Files in a google bucket, are addressable with URLs that begin with gs://,
so if a manifest includes such URLs, one must enable the GS
endpoint.
When accessing data from Google using this tool, Application Default Credentials
(ADC) are used instead of a client secrets file. ADC assumes that the Google
Cloud SDK (gcloud) is installed and that the user has already authenticated via
gcloud auth login. This authentication allows portal-client to access data in
Google Cloud Storage without requiring additional credential files. For the project
id, it is used internally by the SDK to associate API calls with a project for quota
tracking. It does not need to be the proejct that owns the bucket, but you must have
at least minimal access to that project (e.g., viewer role), otherwise the SDK may
throw a serviceusage error.
$ portal-client --manifest /path/to/my/manifest.tsv \
--google-project-id <PROJECT ID> \
--endpoint-priority GS,HTTPIn the special case of executing portal-client on an EC2 instance on Amazon AWS, it's faster and more economical to retrieve data from S3, since there are no egress charges applied to such transfera. Therefore, the portal-client is configured to automatically detect when it is invoked on AWS infrastructure and moves the S3 protocol to the highest priority ahead of HTTP and FTP.
By default, portal_client will download data to the same directory (the
"working directory"), that the user invoked portal_client from. To alter the
location of where the data should be deposited, one must use the
--destination option:
$ portal-client --manifest /path/to/my/manifest.tsv \
--destination /path/to/my/destination/directorySometimes, it may be advantageous to override the default endpoints, and their
priorities, that the portal_client will consider when downloading data. This is
accomplished with the --endpoint-priority option.
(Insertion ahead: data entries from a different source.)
(* ===== verification/OfhUplane.v ===== *)
(** * OfhUplane: User-Plane message builder, decoder and peekers

    Models lib/ofh/serdes/ofh_uplane_message_builder_impl.cpp and
    ofh_uplane_message_decoder_impl.cpp with their static and dynamic
    compression variants, and the structures of
    include/srsran/ofh/serdes/ofh_uplane_message_properties.h and
    ofh_uplane_message_decoder_properties.h.  Compressor and decompressor are the
    interfaces [iq_compressor] and [iq_decompressor]. *)

From S2P Require Export OfhCplane Bf16.

(** [iq_compressor::compress] maps the bytes of the view it is given to those it
    leaves there; [iq_decompressor::decompress] gives the samples it writes to a
    value-initialised span of the given size. *)
Class IqCompressor := {
  iq_compress : list Z → list cbf16_t → ru_compression_params → result (list Z) }.
Class IqDecompressor := {
  iq_decompress : Z → list Z → ru_compression_params → result (list cbf16_t) }.

Module uplane.

Record uplane_message_params := mk_params {
  direction : data_direction; slot : slot_point.t; filter_index : filter_index_type;
  start_prb : Z; nof_prb : Z; symbol_id : Z; sect_type : section_type;
  compression_params : ru_compression_params }.

(** ** The builder *)
Section builder.
Context {compressor : IqCompressor}.

Definition encode_data_direction : Z :=
  let octet := lor8 0 (wrap 8 (direction_value downlink) ≪ 7) in
  lor8 octet (wrap 8 OFH_PAYLOAD_VERSION ≪ 4).

Definition encode_subframe_and_slot (s : slot_point.t) : Z :=
  let octet := lor8 0 (wrap 8 (slot_point.subframe_index s) ≪ 4) in
  lor8 octet (wrap 8 (slot_point.subframe_slot_index s ≫ 2)).

Definition encode_slot_lsb_and_symbol (params : uplane_message_params) : Z :=
  let octet := lor8 0 (wrap 8 (Z.land (slot_point.subframe_slot_index (slot params)) 0x3) ≪ 6) in
  lor8 octet (wrap 8 (symbol_id params)).

Definition encode_sect_id_rb_symbols (params : uplane_message_params) : Z :=
  let octet := lor8 0 (wrap 8 (rb_id_value every_rb_used) ≪ 3) in
  let octet := lor8 octet (wrap 8 (symbol_incr_value current_symbol_number) ≪ 2) in
  lor8 octet (Z.land (wrap 8 (start_prb params ≫ 8)) 0x3).

Definition build_radio_app_header (params : uplane_message_params) (s : serializer.t)
    : result serializer.t :=
  s ← serializer.write_u8 s encode_data_direction;
  s ← serializer.write_u8 s (wrap 8 (slot_point.sfn (slot params)));
  s ← serializer.write_u8 s (encode_subframe_and_slot (slot params));
  serializer.write_u8 s (encode_slot_lsb_and_symbol params).

Definition build_section1_header (params : uplane_message_params) (s : serializer.t)
    : result serializer.t :=
  s ← serializer.write_u8 s 0;
  s ← serializer.write_u8 s (encode_sect_id_rb_symbols params);
  s ← serializer.write_u8 s (wrap 8 (start_prb params));
  serializer.write_u8 s (wrap 8 (if 255 <? nof_prb params then 0 else nof_prb params)).

(** The overriders of [serialize_compression_header] and [get_header_size]. *)
Definition serialize_compression_header (mode : cplane.compression_mode) (params : ru_compression_params)
    (s : serializer.t) : result serializer.t :=
  match mode with
  | cplane.static_compression => Ok s
  | cplane.dynamic_compression =>
      let value := lor8 0 (wrap 8 (if data_width params =? 16 then 0 else data_width params) ≪ 4) in
      let value := lor8 value (wrap 8 (compression_value (compr_type params))) in
      s ← serializer.write_u8 s value;
      serializer.write_u8 s 0
  end.

Definition is_selective (t : compression_type) : bool :=
  match t with bfp_selective | mod_selective => true | _ => false end.

Definition get_header_size (mode : cplane.compression_mode) (params : ru_compression_params) : Z :=
  let hdr_size := match mode with cplane.dynamic_compression => 10 | cplane.static_compression => 8 end in
  if is_selective (compr_type params) then hdr_size + 2 else hdr_size.

Definition serialize_iq_data (mode : cplane.compression_mode) (ud_comp_length_support : bool)
    (iq_data : list cbf16_t) (nof_prbs : Z) (compr_params : ru_compression_params)
    (s : serializer.t) : result serializer.t :=
  s ← serialize_compression_header mode compr_params s;
  s ← (if ud_comp_length_support && is_selective (compr_type compr_params) then
         serializer.write_u16 s
           (wrap 16 (round_up_to_bytes (wrap 32 (NOF_SUBCARRIERS_PER_RB * 2 * data_width compr_params))))
       else Ok s);
  let prb_size := get_compressed_prb_size compr_params in
  let bytes_to_serialize := wrap 32 (prb_size * nof_prbs) in
  serializer.fill_view_and_advance s bytes_to_serialize
    (λ view, iq_compress view iq_data compr_params).

Definition build_message (mode : cplane.compression_mode) (ud_comp_length_support : bool)
    (buffer : list Z) (iq_data : list cbf16_t) (params : uplane_message_params)
    : result (Z * list Z) :=
  assume (bool_decide (sect_type params = type_1)) AssertFailed;;
  assume (zlen iq_data =? wrap 64 (nof_prb params * NOF_SUBCARRIERS_PER_RB)) AssertFailed;;
  cplane.build buffer (λ s,
    s ← build_radio_app_header params s;
    s ← build_section1_header params s;
    serialize_iq_data mode ud_comp_length_support iq_data (nof_prb params) (compression_params params) s).

End builder.

(** ** The decoder *)

Definition MAX_NOF_PRBS : Z := 275.
Definition NOF_BYTES_UP_HEADER : Z := 4.
Definition SECTION_ID_HEADER_NO_COMPRESSION_SIZE : Z := 4.
Definition RESULTS_MAX_NOF_SUPPORTED_SECTIONS : Z := 2.

(** [uplane_section_params]; [ud_comp_param] is never set. *)
Record uplane_section_params := mk_section {
  section_id : Z; is_every_rb_used : bool; use_current_symbol_number : bool;
  sec_start_prb : Z; sec_nof_prbs : Z; ud_comp_hdr : ru_compression_params;
  ud_comp_len : option Z; iq_samples : list cbf16_t }.

(** The header fields [decode_header] sets. *)
Record decoded_params := mk_decoded {
  d_direction : data_direction; d_slot : slot_point.t; d_filter_index : filter_index_type;
  d_symbol_id : Z }.

Record uplane_message_decoder_results := mk_results {
  params : decoded_params; sections : list uplane_section_params }.

Inductive decoded_section_status : Type := ok | incomplete | malformed.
$ portal-client --manifest /path/to/my/manifest.tsv --endpoint-priority S3In the above example, portal_client will NOT consider or attempt to download
data from HTTP or FTP urls. It will only use s3:// urls. Any URLs that do NOT
use the s3:// protocol will be skipped.
The portal_client includes support for downloading data via Aspera's
proprietary 'fasp' protocol. This is a proprietary high-performance protocol
that uses UDP packets. The ascp utility must be installed, and available,
on the same system as the portal client, or an error will occur. Please check
for the availablity of 'ascp' with which:
which ascpOne must also explicitly include 'FASP' in the endpoint priority listing. In
addition, the portal_client will also require the user to specify a username
with the --user option and will interactively prompt the user for their
Aspera server credential. The password will NOT be echoed to the
screen/terminal for security reasons. Example:
$ portal-client --manifest /path/to/my/manifest.tsv \
--endpoint-priority FASP,HTTP \
--user myusernameThe above command will consider and download data from both fasp:// and
http:// urls, with preference given to Aspera.
Failure to specify the --user option will result in an error message when
'FASP' is used.
The portal_client usually verifies downloads after they happen by performing
and MD5 checksum on the downloaded data, and comparing it to the checksums
listed in the manifest file. However, if there is a mismatch, portal_client
will consider the download to be corrupted, or failed, and will exit out
with an error message. For very manifests that describe extremely large
datasets, the checksumming operation can be very time consuming.
To disable the checksum validation, simply pass an extra --disable-validation
Example:
$ portal-client --disable-validation --manifest /path/to/my/manifest.tsvUsers can see verbose additional information when executing portal-client by
passing the --debug option. This will typically result in a large amount of
output and can be used to trace where problems may be occuring.